■ Input material:
(** *** Random keys *)

(** One iteration: [start] and [stop] are the two readings of the clock; the
    result is the time the thread sleeps. *)
Definition random_frame_sleep (frames_per_sec start stop : Z) : Z :=
  let frame_delay := ms (Z.quot 1000 frames_per_sec) in
  let elapsed := start - stop in
  if elapsed <? frame_delay then frame_delay - elapsed else 0.

Fixpoint random_frames (ports : list string) (frames_per_sec i : Z) (draw : nat) (key : bytes)
    (times : list (Z * Z)) : outcome (port_writes * list Z) :=
  match times with
  | [] => Done ([], [])
  | (start, stop) :: times =>
      let* key := Crypto_gen_random c draw key in
      let* out := write_all ports (mkQIXFrame i key QIXStatus_ok) in
      let* '(more, sleeps) := random_frames ports frames_per_sec (u64 (i + 1)) (S draw) key times in
      Done (out ++ more, random_frame_sleep frames_per_sec start stop :: sleeps)
  end.

Definition write_random_frames (ports : list string) (frames_per_sec : Z) (times : list (Z * Z))
  : outcome (port_writes * list Z) :=
  if is_nil ports then Throw
  else if frames_per_sec =? 0 then Throw
  else random_frames ports frames_per_sec 0 0 (replicate 32 0) times.

(** *** Keys from the standard input *)

(** A character of a line: ['1'], ['0'] or an error. *)
Definition read_bit (sum : Z) (bit : Z) (ch : Z) : option Z :=
  if ch =? 49 then Some (u8 (Z.lor sum (Z.shiftl 1 (7 - bit))))
  else if ch =? 48 then Some sum
  else None.

(** The characters of one byte, from [bit] on. *)
Fixpoint read_bits (sum bit : Z) (chars : list Z) : option Z :=
  match chars with
  | [] => Some sum
  | ch :: chars =>
      match read_bit sum bit ch with
      | Some sum => read_bits sum (bit + 1) chars
      | None => None
      end
  end.

Definition read_byte (line : list Z) (byte : Z) : option Z :=
  read_bits 0 0 (ztake 8 (zdrop (byte * 8) line)).
(** The virtual functions. *)
Record keeps_virtuals (vt : vtable) : Prop := {
  kv_reset : keeps (v_reset_state_on_close_from_lower vt : action unit);
  kv_parse_error f e : keeps (v_on_parse_error vt f e);
  kv_pre_tx : keeps (v_on_pre_tx_ready vt);
  kv_nonce rx tx : keeps (v_on_session_nonce_change vt rx tx);
  kv_request m raw t : keeps (v_on_request vt m raw t);
  kv_reply m raw t : keeps (v_on_reply vt m raw t);
  kv_error m raw t : keeps (v_on_error vt m raw t);
  kv_auth m raw t : keeps (v_on_auth_session vt m raw t);
  kv_open : keeps (v_on_lower_open_impl vt);
}.
Hint Resolve kv_reset kv_parse_error kv_pre_tx kv_nonce kv_request kv_reply kv_error kv_auth kv_open : keeps.

Section Handlers.
Context (n : upper_call -> action unit) (vt : vtable).
Context (HN : forall call, keeps (n call)) (HV : keeps_virtuals vt).
Hint Resolve HN HV : keeps.

Lemma keeps_check_transmit : keeps (check_transmit fw c clock n vt).
Proof. unfold check_transmit, can_transmit_session_data. keep. Qed.
Hint Resolve keeps_check_transmit : keeps.

Lemma keeps_start_tx data : keeps (start_tx_from_upper fw c clock n vt data).
Proof. unfold start_tx_from_upper, is_tx_ready. keep. Qed.

Lemma keeps_handle {M} (m : message M) handler data now :
  (forall a b t, keeps (handler a b t)) -> keeps (handle_message vt m handler data now).
Proof. intros H. unfold handle_message. destruct (m_read m data); keep. Qed.

Lemma keeps_session_data msg raw now : keeps (on_message n vt msg raw now).
Proof. unfold on_message, on_session_data. keep. Qed.
Hint Resolve keeps_session_data : keeps.

Lemma keeps_process data : keeps (process clock n vt data).
Proof.
  unfold process. apply keeps_bind; [keep|intros now]. destruct data as [|raw data]; [keep|].
  destruct (negb _); [keep|]. destruct (Function_from_type raw); try apply keeps_ret; apply keeps_handle; keep.
Qed.
Hint Resolve keeps_process : keeps.

Lemma keeps_try_read : keeps (try_read_from_lower clock n vt).
Proof.
  unfold try_read_from_lower. apply keeps_bind; [keep|intros k]. generalize (S k). clear k.
  induction n0 as [|k IH]; cbn [try_read_loop]; [keep|]. unfold try_read_one_from_lower. keep.
Qed.
Hint Resolve keeps_try_read : keeps.

Lemma keeps_start_rx : keeps (start_rx_from_upper clock n vt).
Proof. unfold start_rx_from_upper, start_rx_from_upper_impl, discard_rx_data. keep. Qed.

Lemma keeps_run_upper p : keeps (run_upper fw c clock n vt p).
Proof.
  induction p as [u|u k IH|u data k IH|u k IH]; cbn [run_upper]; [keep|..];
    (apply keeps_bind; [keep|intros _]; apply keeps_bind; [|intros r; apply keeps_bind; [keep|intros u'; apply IH]]).
  - unfold is_tx_ready. keep.
  - apply keeps_start_tx.
  - apply keeps_start_rx.
Qed.

Lemma keeps_call_upper call : keeps (call_upper fw c upper clock n vt call).
Proof.
  unfold call_upper. do 2 (apply keeps_bind; [keep|intros ?]).
  destruct call; destruct (_ : bool); try apply keeps_ret; try apply keeps_run_upper;
    (apply keeps_bind; [keep|intros _; apply keeps_run_upper]).
Qed.

(** An event on which the layer acts sets its flag, if it is an opening or a
    closing, and keeps it otherwise. *)
Definition event_flag (e : layer_event) (flag : bool) : bool :=
  match e with EvOpen => true | EvClose => false | _ => flag end.

Definition flag_change (e : layer_event) (x : bool * X) : bool * X := (event_flag e x.1, x.2).

Lemma changes_conseq {A} g h (m : action A) : (forall x, g x = h x) -> changes g m -> changes h m.
Proof. intros Hg Hm w a w' H. rewrite <- Hg. exact (Hm w a w' H). Qed.

Lemma changes_read_open {A} g (k : CryptoLayer W -> action A) :
  (forall x w a w', w_layer w = x -> k x w = Some (Done (a, w')) -> flags w' = g (flags w)) ->
  changes g (abind layer k).
Proof. intros H w a w' E. exact (H (w_layer w) w a w' eq_refl E). Qed.

Lemma open_flag : changes (flag_change EvOpen) (on_lower_open_event vt : action bool).
Proof.
  unfold on_lower_open_event. apply changes_read_open. intros x w a w' Hx.
  destruct (cl_is_open x) eqn:E.
  - intros [= _ <-]. unfold flags, flag_change. cbn. by rewrite Hx, E.
  - intros H. refine (changes_bind (flag_change EvOpen) id _ _ _ _ w a w' H);
      [by apply changes_set_layer|intros _; keep].
Qed.

Lemma close_flag : changes (flag_change EvClose) (on_lower_close_event c n vt : action bool).
Proof.
  unfold on_lower_close_event. apply changes_read_open. intros x w a w' Hx.
  destruct (cl_is_open x) eqn:E.
  - intros H. refine (changes_bind (flag_change EvClose) id _ _ _ _ w a w' H);
      [by apply changes_set_layer|intros _]. unfold on_lower_close_impl.
    assert (keeps (set_layer (@reset_this_lower_layer W) : action unit)).
    { apply keeps_set_layer. intros y. unfold reset_this_lower_layer. by destruct (cl_in_stack y). }
    keep.
  - intros [= _ <-]. unfold flags, flag_change. cbn. by rewrite Hx, E.
Qed.

Lemma ready_flags :
  keeps (on_lower_tx_ready_event fw c clock n vt) /\ keeps (on_lower_rx_ready_event clock n vt).
Proof. split; unfold on_lower_tx_ready_event, on_lower_tx_ready_impl, on_lower_rx_ready_event; keep. Qed.
End Handlers.

Section Knot.
Context (v : (upper_call -> action unit) -> vtable).
Context (HV : forall n, (forall call, keeps (n call)) -> keeps_virtuals (v n)).

Lemma keeps_notify fuel call : keeps (notify fw c upper clock v fuel call).
Proof.
  revert call. induction fuel as [|fuel IH]; intros call; cbn [notify]; [apply keeps_fuel|].
  apply keeps_call_upper; [exact IH|by apply HV].
Qed.

Lemma layer_step_flags fuel e : changes (flag_change e) (layer_step fw c upper clock v fuel e).
Proof.
  pose proof (keeps_notify fuel) as HN. pose proof (HV _ HN) as Hv. unfold layer_step.
  destruct e; (eapply (changes_conseq (fun x => id (_ x))); [|apply changes_bind; [|intros ?; apply keeps_ret]]);
    cbv beta; try (intros [? ?]; reflexivity).
  - by apply open_flag.
  - by apply close_flag.
  - apply ready_flags; done.
  - apply ready_flags; done.
  - by apply keeps_start_tx.
  - by apply keeps_start_rx.
Qed.
End Knot.
End Frame.

(** The lemmas as hints for the derived classes. *)
Ltac keeps_step :=
  lazymatch goal with
  | |- changes _ _ (aret _) => apply keeps_ret
  | |- changes _ _ (aget _) => apply keeps_get
  | |- changes _ _ layer => apply keeps_get
  | |- changes _ _ lower_ready => apply keeps_get
  | |- changes _ _ (alift _) => apply keeps_lift
  | |- changes _ _ (set_derived _) => apply keeps_set_derived
  | |- changes _ _ (get_time _) => apply keeps_time
  | |- changes _ _ next_draw => apply keeps_draw
  | |- changes _ _ (set_layer _) => apply keeps_set_layer; intros []; reflexivity
  | |- changes _ _ (set_payload_data _) => apply keeps_payload
  | |- changes _ _ (lower_transmit _) => apply keeps_transmit; assumption
  | |- changes _ _ (transmit_session_auth _ _ _) => apply keeps_auth; assumption
  | |- changes _ _ (validate_with _ _ _ _) => apply keeps_validate
  | |- changes _ _ (activate_pending _) => apply keeps_activate
  | |- changes _ _ (reset_both _) => apply keeps_reset_both
  | |- changes _ _ (awhen _ _) => apply keeps_when
  | |- changes _ _ (abind _ _) => apply keeps_bind; [|intros ?]
  | |- changes _ _ (match ?x with _ => _ end) => destruct x
  | |- changes _ _ (let '_ := ?x in _) => destruct x
  end.
Ltac keeps_all := repeat keeps_step; eauto.

Section Responders.
Context `{SER : Ser4cpp} {W : Type} (fw : frame_writer W) (c : CryptoState).
Context {L U : Type} `{LL : !LowerLayer L}.
Context (upper : upper_call -> U -> upper_prog U) (clock : nat -> Z).
Context {HR : Type} (rh : responder_handshake HR W).
Context {X : Type} (o : L -> X).
Context (o_rx : forall l, o (lower_start_rx l).2 = o l) (o_tx : forall l data, o (lower_start_tx l data).2 = o l).
Local Abbreviation action := (act (World W HR L U)).
Local Abbreviation keeps := (changes o id).

Lemma keeps_reply_error err : keeps (reply_with_handshake_error fw err : action unit).
Proof. unfold reply_with_handshake_error. keeps_all. Qed.

Lemma responder_keeps (n : upper_call -> action unit) :
  (forall call, keeps (n call)) -> keeps_virtuals o (Responder_virtuals fw c clock rh n).
Proof.
  intros HN. pose proof keeps_reply_error.
  split; intros; cbn [Responder_virtuals v_reset_state_on_close_from_lower v_on_parse_error v_on_pre_tx_ready
    v_on_session_nonce_change v_on_request v_on_reply v_on_error v_on_auth_session v_on_lower_open_impl];
    unfold Responder_on_parse_error, Responder_on_message, Responder_process, Responder_on_auth_session;
    keeps_all.
Qed.

Lemma responder_step_flags fuel e :
  changes o (flag_change e) (responder_step fw c upper clock rh fuel e : action unit).
Proof. apply layer_step_flags; [done..|exact responder_keeps]. Qed.
End Responders.

Section Initiators.
Context `{SER : Ser4cpp} {W : Type} (fw : frame_writer W) (c : CryptoState).
Context {L U : Type} `{LL : !LowerLayer L}.
Context (upper : upper_call -> U -> upper_prog U) (clock : nat -> Z).
Context {HI : Type} (ih : initiator_handshake HI) (params : Params) (limits : SessionLimits).
Context {X : Type} (o : L -> X).
Context (o_rx : forall l, o (lower_start_rx l).2 = o l) (o_tx : forall l data, o (lower_start_tx l data).2 = o l).
Local Abbreviation action := (act (World W (Initiator HI) L U)).
Local Abbreviation keeps := (changes o id).

Lemma keeps_step_state (f : HandshakeState -> action HandshakeState) :
  (forall s, keeps (f s)) -> keeps (step_state f).
Proof. intros H. unfold step_state, set_handshake_state. keeps_all. Qed.

Lemma keeps_handshake_required : keeps (on_handshake_required fw clock ih params limits : action unit).
Proof.
  unfold on_handshake_required. apply keeps_bind; [keeps_all|intros now]. apply keeps_step_state. intros s.
  unfold on_handshake_required_in, Idle_on_handshake_required, initialize_new_handshake, start_retry_timer,
    start_response_timer, set_handshake_required, set_handshake, set_response_and_retry_timer.
  keeps_all.
Qed.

■ Problem description: Send back exactly the lines of the listing above starting at the one with "result is the time the thread sleeps. *)" and ending at the one with "Record keeps_virtuals (vt", inclusive, and no others.

■ Your solution:
    result is the time the thread sleeps. *)
Definition random_frame_sleep (frames_per_sec start stop : Z) : Z :=
  let frame_delay := ms (Z.quot 1000 frames_per_sec) in
  let elapsed := start - stop in
  if elapsed <? frame_delay then frame_delay - elapsed else 0.

Fixpoint random_frames (ports : list string) (frames_per_sec i : Z) (draw : nat) (key : bytes)
    (times : list (Z * Z)) : outcome (port_writes * list Z) :=
  match times with
  | [] => Done ([], [])
  | (start, stop) :: times =>
      let* key := Crypto_gen_random c draw key in
      let* out := write_all ports (mkQIXFrame i key QIXStatus_ok) in
      let* '(more, sleeps) := random_frames ports frames_per_sec (u64 (i + 1)) (S draw) key times in
      Done (out ++ more, random_frame_sleep frames_per_sec start stop :: sleeps)
  end.

Definition write_random_frames (ports : list string) (frames_per_sec : Z) (times : list (Z * Z))
  : outcome (port_writes * list Z) :=
  if is_nil ports then Throw
  else if frames_per_sec =? 0 then Throw
  else random_frames ports frames_per_sec 0 0 (replicate 32 0) times.

(** *** Keys from the standard input *)

(** A character of a line: ['1'], ['0'] or an error. *)
Definition read_bit (sum : Z) (bit : Z) (ch : Z) : option Z :=
  if ch =? 49 then Some (u8 (Z.lor sum (Z.shiftl 1 (7 - bit))))
  else if ch =? 48 then Some sum
  else None.

(** The characters of one byte, from [bit] on. *)
Fixpoint read_bits (sum bit : Z) (chars : list Z) : option Z :=
  match chars with
  | [] => Some sum
  | ch :: chars =>
      match read_bit sum bit ch with
      | Some sum => read_bits sum (bit + 1) chars
      | None => None
      end
  end.

Definition read_byte (line : list Z) (byte : Z) : option Z :=
  read_bits 0 0 (ztake 8 (zdrop (byte * 8) line)).
(** The virtual functions. *)
Record keeps_virtuals (vt : vtable) : Prop := {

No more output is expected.